:: Listed records
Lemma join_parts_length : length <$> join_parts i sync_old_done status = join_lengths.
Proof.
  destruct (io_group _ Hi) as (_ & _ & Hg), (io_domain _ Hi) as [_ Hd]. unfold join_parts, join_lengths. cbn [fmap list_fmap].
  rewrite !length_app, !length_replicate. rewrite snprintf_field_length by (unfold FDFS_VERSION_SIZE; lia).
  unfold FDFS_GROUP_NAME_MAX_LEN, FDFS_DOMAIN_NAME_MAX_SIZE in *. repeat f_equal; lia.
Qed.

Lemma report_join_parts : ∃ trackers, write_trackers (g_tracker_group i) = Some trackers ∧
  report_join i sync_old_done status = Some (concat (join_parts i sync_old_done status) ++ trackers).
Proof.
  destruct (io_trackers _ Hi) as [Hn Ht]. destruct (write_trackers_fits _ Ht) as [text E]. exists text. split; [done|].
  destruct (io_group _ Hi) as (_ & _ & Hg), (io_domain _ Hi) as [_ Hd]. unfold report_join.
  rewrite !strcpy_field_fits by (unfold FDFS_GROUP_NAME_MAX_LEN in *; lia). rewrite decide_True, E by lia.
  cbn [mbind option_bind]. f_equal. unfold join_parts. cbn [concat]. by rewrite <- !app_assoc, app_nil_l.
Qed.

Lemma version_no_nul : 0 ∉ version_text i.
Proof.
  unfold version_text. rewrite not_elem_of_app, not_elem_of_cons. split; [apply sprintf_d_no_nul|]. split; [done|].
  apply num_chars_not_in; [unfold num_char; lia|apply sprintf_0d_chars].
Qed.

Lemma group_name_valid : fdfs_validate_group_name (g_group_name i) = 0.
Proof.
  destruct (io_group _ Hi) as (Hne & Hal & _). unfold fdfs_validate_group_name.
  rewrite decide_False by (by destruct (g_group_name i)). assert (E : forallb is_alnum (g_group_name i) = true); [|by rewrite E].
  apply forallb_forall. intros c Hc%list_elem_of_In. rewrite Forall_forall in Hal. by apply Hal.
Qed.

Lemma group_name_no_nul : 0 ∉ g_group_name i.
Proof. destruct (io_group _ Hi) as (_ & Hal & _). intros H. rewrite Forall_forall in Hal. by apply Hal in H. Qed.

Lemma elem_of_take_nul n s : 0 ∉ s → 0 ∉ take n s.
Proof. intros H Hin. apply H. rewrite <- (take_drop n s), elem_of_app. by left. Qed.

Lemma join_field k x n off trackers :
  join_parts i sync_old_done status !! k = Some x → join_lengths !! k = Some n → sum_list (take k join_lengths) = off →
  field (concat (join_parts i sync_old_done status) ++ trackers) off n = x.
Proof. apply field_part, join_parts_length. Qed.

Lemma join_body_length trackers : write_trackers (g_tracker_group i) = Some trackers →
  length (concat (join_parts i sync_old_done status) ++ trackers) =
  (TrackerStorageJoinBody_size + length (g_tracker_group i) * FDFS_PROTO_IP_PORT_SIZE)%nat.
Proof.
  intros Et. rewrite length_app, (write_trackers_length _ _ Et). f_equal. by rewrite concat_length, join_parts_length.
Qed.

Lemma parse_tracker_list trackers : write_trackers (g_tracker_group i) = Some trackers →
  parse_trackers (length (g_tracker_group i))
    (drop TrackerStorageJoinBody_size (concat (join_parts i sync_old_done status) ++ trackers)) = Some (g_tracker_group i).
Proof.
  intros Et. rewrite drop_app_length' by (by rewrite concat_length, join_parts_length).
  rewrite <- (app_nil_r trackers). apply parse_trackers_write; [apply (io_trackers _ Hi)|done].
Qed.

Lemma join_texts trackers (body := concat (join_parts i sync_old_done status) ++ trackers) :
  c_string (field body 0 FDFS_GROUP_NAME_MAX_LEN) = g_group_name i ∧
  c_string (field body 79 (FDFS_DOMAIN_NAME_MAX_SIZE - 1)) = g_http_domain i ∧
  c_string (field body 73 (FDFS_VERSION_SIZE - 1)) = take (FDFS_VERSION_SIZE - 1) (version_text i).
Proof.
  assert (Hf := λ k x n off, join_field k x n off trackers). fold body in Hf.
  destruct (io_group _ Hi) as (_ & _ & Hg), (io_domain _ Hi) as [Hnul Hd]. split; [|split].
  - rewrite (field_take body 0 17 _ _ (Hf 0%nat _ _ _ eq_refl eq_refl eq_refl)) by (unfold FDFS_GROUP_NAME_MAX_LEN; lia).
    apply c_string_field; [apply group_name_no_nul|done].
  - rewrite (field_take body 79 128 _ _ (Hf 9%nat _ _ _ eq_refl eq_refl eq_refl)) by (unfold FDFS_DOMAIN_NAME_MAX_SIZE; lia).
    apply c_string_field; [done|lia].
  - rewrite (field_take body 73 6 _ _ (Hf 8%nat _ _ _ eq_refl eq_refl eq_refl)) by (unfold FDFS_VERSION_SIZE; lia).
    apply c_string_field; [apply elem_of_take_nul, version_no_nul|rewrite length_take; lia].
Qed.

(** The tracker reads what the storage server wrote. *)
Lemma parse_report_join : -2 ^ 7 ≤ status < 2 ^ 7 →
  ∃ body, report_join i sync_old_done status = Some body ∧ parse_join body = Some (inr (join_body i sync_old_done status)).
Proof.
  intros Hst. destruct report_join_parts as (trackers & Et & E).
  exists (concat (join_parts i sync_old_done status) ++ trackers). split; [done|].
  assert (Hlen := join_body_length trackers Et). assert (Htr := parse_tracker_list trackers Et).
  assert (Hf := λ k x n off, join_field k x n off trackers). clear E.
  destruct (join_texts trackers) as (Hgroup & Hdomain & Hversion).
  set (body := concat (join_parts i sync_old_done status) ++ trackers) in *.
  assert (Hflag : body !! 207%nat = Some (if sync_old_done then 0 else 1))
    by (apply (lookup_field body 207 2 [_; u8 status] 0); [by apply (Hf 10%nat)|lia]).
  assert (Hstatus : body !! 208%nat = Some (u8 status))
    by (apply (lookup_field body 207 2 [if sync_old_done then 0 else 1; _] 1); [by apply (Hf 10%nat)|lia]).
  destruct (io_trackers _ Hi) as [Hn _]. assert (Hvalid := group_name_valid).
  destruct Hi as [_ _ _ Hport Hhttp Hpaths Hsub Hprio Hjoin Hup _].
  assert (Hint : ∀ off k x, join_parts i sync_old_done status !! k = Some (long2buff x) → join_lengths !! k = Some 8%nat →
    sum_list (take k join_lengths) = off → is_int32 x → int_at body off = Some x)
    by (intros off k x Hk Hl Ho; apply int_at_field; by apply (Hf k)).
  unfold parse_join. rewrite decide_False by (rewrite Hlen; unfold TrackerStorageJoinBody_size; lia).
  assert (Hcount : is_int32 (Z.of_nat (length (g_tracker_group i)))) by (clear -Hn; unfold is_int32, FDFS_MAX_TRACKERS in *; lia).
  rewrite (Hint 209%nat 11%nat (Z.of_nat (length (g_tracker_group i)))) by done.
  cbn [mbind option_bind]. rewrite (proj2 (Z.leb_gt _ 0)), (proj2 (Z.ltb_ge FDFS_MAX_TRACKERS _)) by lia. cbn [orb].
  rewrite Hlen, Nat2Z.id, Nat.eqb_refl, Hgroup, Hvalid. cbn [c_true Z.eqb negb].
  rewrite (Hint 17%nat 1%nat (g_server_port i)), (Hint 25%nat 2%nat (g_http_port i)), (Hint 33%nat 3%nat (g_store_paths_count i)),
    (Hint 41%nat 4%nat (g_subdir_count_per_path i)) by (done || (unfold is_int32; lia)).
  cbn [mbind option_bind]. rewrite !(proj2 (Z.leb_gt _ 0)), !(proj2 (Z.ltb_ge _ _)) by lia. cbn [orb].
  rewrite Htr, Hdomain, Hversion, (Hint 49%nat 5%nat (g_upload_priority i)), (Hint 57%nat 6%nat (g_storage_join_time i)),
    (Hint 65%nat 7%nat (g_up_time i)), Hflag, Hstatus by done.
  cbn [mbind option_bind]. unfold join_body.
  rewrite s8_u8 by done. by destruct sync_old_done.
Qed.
::::
- [Exercise]
Check every line above for the string "assert" and copy those that have it.

- [Response]
  rewrite decide_False by (by destruct (g_group_name i)). assert (E : forallb is_alnum (g_group_name i) = true); [|by rewrite E].
  assert (Hf := λ k x n off, join_field k x n off trackers). fold body in Hf.
  assert (Hlen := join_body_length trackers Et). assert (Htr := parse_tracker_list trackers Et).
  assert (Hf := λ k x n off, join_field k x n off trackers). clear E.
  assert (Hflag : body !! 207%nat = Some (if sync_old_done then 0 else 1))
  assert (Hstatus : body !! 208%nat = Some (u8 status))
  destruct (io_trackers _ Hi) as [Hn _]. assert (Hvalid := group_name_valid).
  assert (Hint : ∀ off k x, join_parts i sync_old_done status !! k = Some (long2buff x) → join_lengths !! k = Some 8%nat →
  assert (Hcount : is_int32 (Z.of_nat (length (g_tracker_group i)))) by (clear -Hn; unfold is_int32, FDFS_MAX_TRACKERS in *; lia).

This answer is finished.